Let $\mu$ and $\nu$ be measures on $(\Omega, \mathcal{F})$ . We say $\nu$ is absolutely continuous with respect to $\mu$ , written $\nu \ll \mu$ , if: $\mu(A) = 0 \implies \nu(A) = 0 \quad \text{for all } A \in \mathcal{F}.$ In words: every $\mu$ -null set is also $\nu$ -null. The measure $\mu$ "dominates" $\nu$ .

If $\nu \ll \mu$ and $\mu \ll \nu$ , the two measures are equivalent ( $\nu \sim \mu$ ): they agree on which sets have measure zero.

Definition:
Singular Measures

Two measures $\mu$ and $\nu$ on $(\Omega, \mathcal{F})$ are mutually singular, written $\mu \perp \nu$ , if there exists $A \in \mathcal{F}$ with $\mu(A) = 0$ and $\nu(A^c) = 0$ . Intuitively, $\mu$ and $\nu$ "live on disjoint sets."

The Cantor distribution is singular with respect to Lebesgue measure: it concentrates all its mass on the Cantor set, which has Lebesgue measure zero. Point masses (discrete distributions) are also singular w.r.t. Lebesgue measure.

Theorem: Lebesgue Decomposition Theorem

Let $\mu$ and $\nu$ be $\sigma$ -finite measures on $(\Omega, \mathcal{F})$ . Then $\nu$ has a unique decomposition: $\nu = \nu_a + \nu_s,$ where $\nu_a \ll \mu$ (absolutely continuous part) and $\nu_s \perp \mu$ (singular part).

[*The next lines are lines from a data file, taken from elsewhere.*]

(** The number of elements up to index [m - 1] of [a], without gap, that
    [b2j] has a list for (the elements that are not "popular"). *)
Fixpoint run_length (b2j : gmap str (list Z)) (a : list str) (m : nat) : Z :=
  match m with
  | O => 0
  | S m' =>
      if bool_decide (is_Some (b2j !! difflib.item a (Z.of_nat m')))
      then (run_length b2j a m' + 1)%Z else 0%Z
  end.

(** A sequence against itself, before row [m] of [find_longest_match]: the
    lengths recorded for row [m - 1] are bounded by the runs, the length on
    the diagonal is the run, and the best match so far lies on the diagonal
    and is at least as long as every run so far. *)
Definition row_diag (a : list str) (m : nat) (j2len : gmap Z Z) : Prop :=
  (∀ j k, j2len !! j = Some k →
          (0 ≤ j ∧ 1 ≤ k ∧ k ≤ run_length (difflib.chain_b a) a (Z.to_nat (j + 1))
           ∧ k ≤ run_length (difflib.chain_b a) a m)%Z) ∧
  (∀ m', m = S m' →
         is_Some (difflib.chain_b a !! difflib.item a (Z.of_nat m')) →
         j2len !! Z.of_nat m' = Some (run_length (difflib.chain_b a) a m)).

Definition best_diag (a : list str) (m : nat) (best : Z * Z * Z) : Prop :=
  best.1.1 = best.1.2 ∧
  ∀ m', m' ≤ m → (run_length (difflib.chain_b a) a m' ≤ best.2)%Z.

(** ** Termination of the bounded loops *)

Section while_loop.
Context {S : Type} (Inv : S → Prop) (mu : S → nat).
Context (cond : S → bool) (body : S → option S).
Hypothesis step : ∀ s, Inv s → cond s = true →
  ∃ s', body s = Some s' ∧ Inv s' ∧ mu s' < mu s.

Lemma while_finishes fuel s :
  Inv s → mu s ≤ fuel →
  ∃ s', Py.while fuel cond body s = Some s' ∧ Inv s' ∧ cond s' = false.
Proof.
  revert s. induction fuel as [|fuel IH]; intros s Hs Hmu; simpl.
  - destruct (cond s) eqn:Hc; [|by eauto].
    destruct (step s Hs Hc) as (s' & _ & _ & Hlt). lia.
  - destruct (cond s) eqn:Hc; [|by eauto].
    destruct (step s Hs Hc) as (s' & -> & Hs' & Hlt). simpl.
    apply IH; [done|lia].
Qed.
End while_loop.

Module difflib_facts.
Import difflib.

Lemma flm_row_ok js : ∀ i alo ahi blo bhi j2len newj2len best,
  (alo ≤ i < ahi)%Z →
  row_ok alo blo (i - 1) j2len → row_ok alo blo i newj2len →
  in_window alo ahi blo bhi best →
  row_ok alo blo i (flm_row js i blo bhi j2len newj2len best).1 ∧
  in_window alo ahi blo bhi (flm_row js i blo bhi j2len newj2len best).2.
Proof.
  induction js as [|j js IH]; intros i alo ahi blo bhi j2len newj2len best Hi Hold Hnew Hbest;
    simpl; [done|].
  case_bool_decide as Hlo; [by apply IH|].
  case_bool_decide as Hhi; [done|].
  assert (1 ≤ default 0 (j2len !! (j - 1)) + 1 ∧
          default 0 (j2len !! (j - 1)) + 1 ≤ j - blo + 1 ∧
          default 0 (j2len !! (j - 1)) + 1 ≤ i - alo + 1)%Z as Hk.
  { destruct (j2len !! (j - 1)%Z) as [k|] eqn:Hj; simpl; [|lia].
    apply Hold in Hj. lia. }
  apply IH; [done|done| |].
  - intros j' k'. rewrite lookup_insert. case_decide; [|by apply Hnew].
    intros [= <-]. lia.
  - case_bool_decide; [|done]. unfold in_window; simpl. lia.
Qed.

Lemma flm_scan_in_window a b2j alo ahi blo bhi :
  (alo ≤ ahi)%Z → (blo ≤ bhi)%Z →
  in_window alo ahi blo bhi (flm_scan a b2j alo ahi blo bhi).
Proof.
  intros Ha Hb. unfold flm_scan.
  assert (∀ n : nat, (alo + Z.of_nat n ≤ ahi)%Z →
    let r := foldl (λ '(j2len, best) i,
              flm_row (default [] (b2j !! item a i)) i blo bhi j2len ∅ best)
              (∅, (alo, blo, 0%Z)) (seqZ alo (Z.of_nat n)) in
    row_ok alo blo (alo + Z.of_nat n - 1) r.1 ∧ in_window alo ahi blo bhi r.2) as H.
  { induction n as [|n IH]; intros Hn.
    - simpl. split; [intros j k; by rewrite lookup_empty|].
      unfold in_window; simpl; lia.
    - rewrite seqZ_S, foldl_snoc. simpl.
      destruct IH as [IH1 IH2]; [lia|].
      destruct (foldl _ _ (seqZ alo (Z.of_nat n))) as [j2len best]. simpl in *.
      replace (alo + Z.of_nat (S n) - 1)%Z with (alo + Z.of_nat n)%Z by lia.
      apply flm_row_ok with (ahi := ahi); [lia| |intros j k; by rewrite lookup_empty|done].
      done. }
  specialize (H (Z.to_nat (ahi - alo))). rewrite Z2Nat.id in H by lia.
  apply H. lia.
Qed.

Lemma find_longest_match_in_window a b b2j alo ahi blo bhi :
  (alo ≤ ahi)%Z → (blo ≤ bhi)%Z →
  ∃ m, find_longest_match a b b2j alo ahi blo bhi = Some m ∧
       in_window alo ahi blo bhi m.
Proof.
  intros Ha Hb. unfold find_longest_match.
  pose proof (flm_scan_in_window a b2j alo ahi blo bhi Ha Hb) as Hscan.
  set (best := flm_scan a b2j alo ahi blo bhi) in *.
  edestruct (while_finishes (in_window alo ahi blo bhi)
               (λ m, Z.to_nat (m.1.1 - alo))) as (m1 & -> & Hm1 & _);
    [| exact Hscan | reflexivity |].
  { intros [[i j] k] Hw Hc. eexists; split; [done|].
    rewrite !andb_true_iff, !bool_decide_eq_true in Hc.
    unfold in_window in *; simpl in *. split; lia. }
  simpl.
  edestruct (while_finishes (in_window alo ahi blo bhi)
               (λ m, Z.to_nat (ahi - (m.1.1 + m.2)))) as (m2 & -> & Hm2 & _);
    [| exact Hm1 | reflexivity |].
  { intros [[i j] k] Hw Hc. eexists; split; [done|].
    rewrite !andb_true_iff, !bool_decide_eq_true in Hc.
    unfold in_window in *; simpl in *. split; lia. }
  eauto.
Qed.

Any measure can be split into a part that has a density w.r.t. $\mu$ and a part that lives on a $\mu$ -null set. For a random variable's distribution w.r.t. Lebesgue measure: the absolutely continuous part is the "continuous density" part, and the singular part includes point masses (discrete component) and singular continuous distributions (like the Cantor distribution).

Proof

Construction via Radon-Nikodym

Define $\rho = \mu + \nu$ (a $\sigma$ -finite measure). Both $\mu \ll \rho$ and $\nu \ll \rho$ . By Radon-Nikodym (applied to the $\rho$ -dominated case): $d\mu = f\, d\rho$ and $d\nu = g\, d\rho$ . Set $A = \{f > 0\}$ . Then $\nu_a = \nu|_A$ is absolutely continuous w.r.t. $\mu$ , and $\nu_s = \nu|_{A^c}$ is singular ( $\mu(A^c) = 0$ ). $\blacksquare$

Theorem: Radon-Nikodym Theorem

Let $\mu$ be a $\sigma$ -finite measure on $(\Omega, \mathcal{F})$ and let $\nu$ be a finite measure with $\nu \ll \mu$ . Then there exists a non-negative measurable function $f$ such that: $\nu(A) = \int_A f\, d\mu \quad \text{for all } A \in \mathcal{F}.$ The function $f$ is unique $\mu$ -a.e. and is called the Radon-Nikodym derivative of $\nu$ with respect to $\mu$ , written $f = \frac{d\nu}{d\mu}$ .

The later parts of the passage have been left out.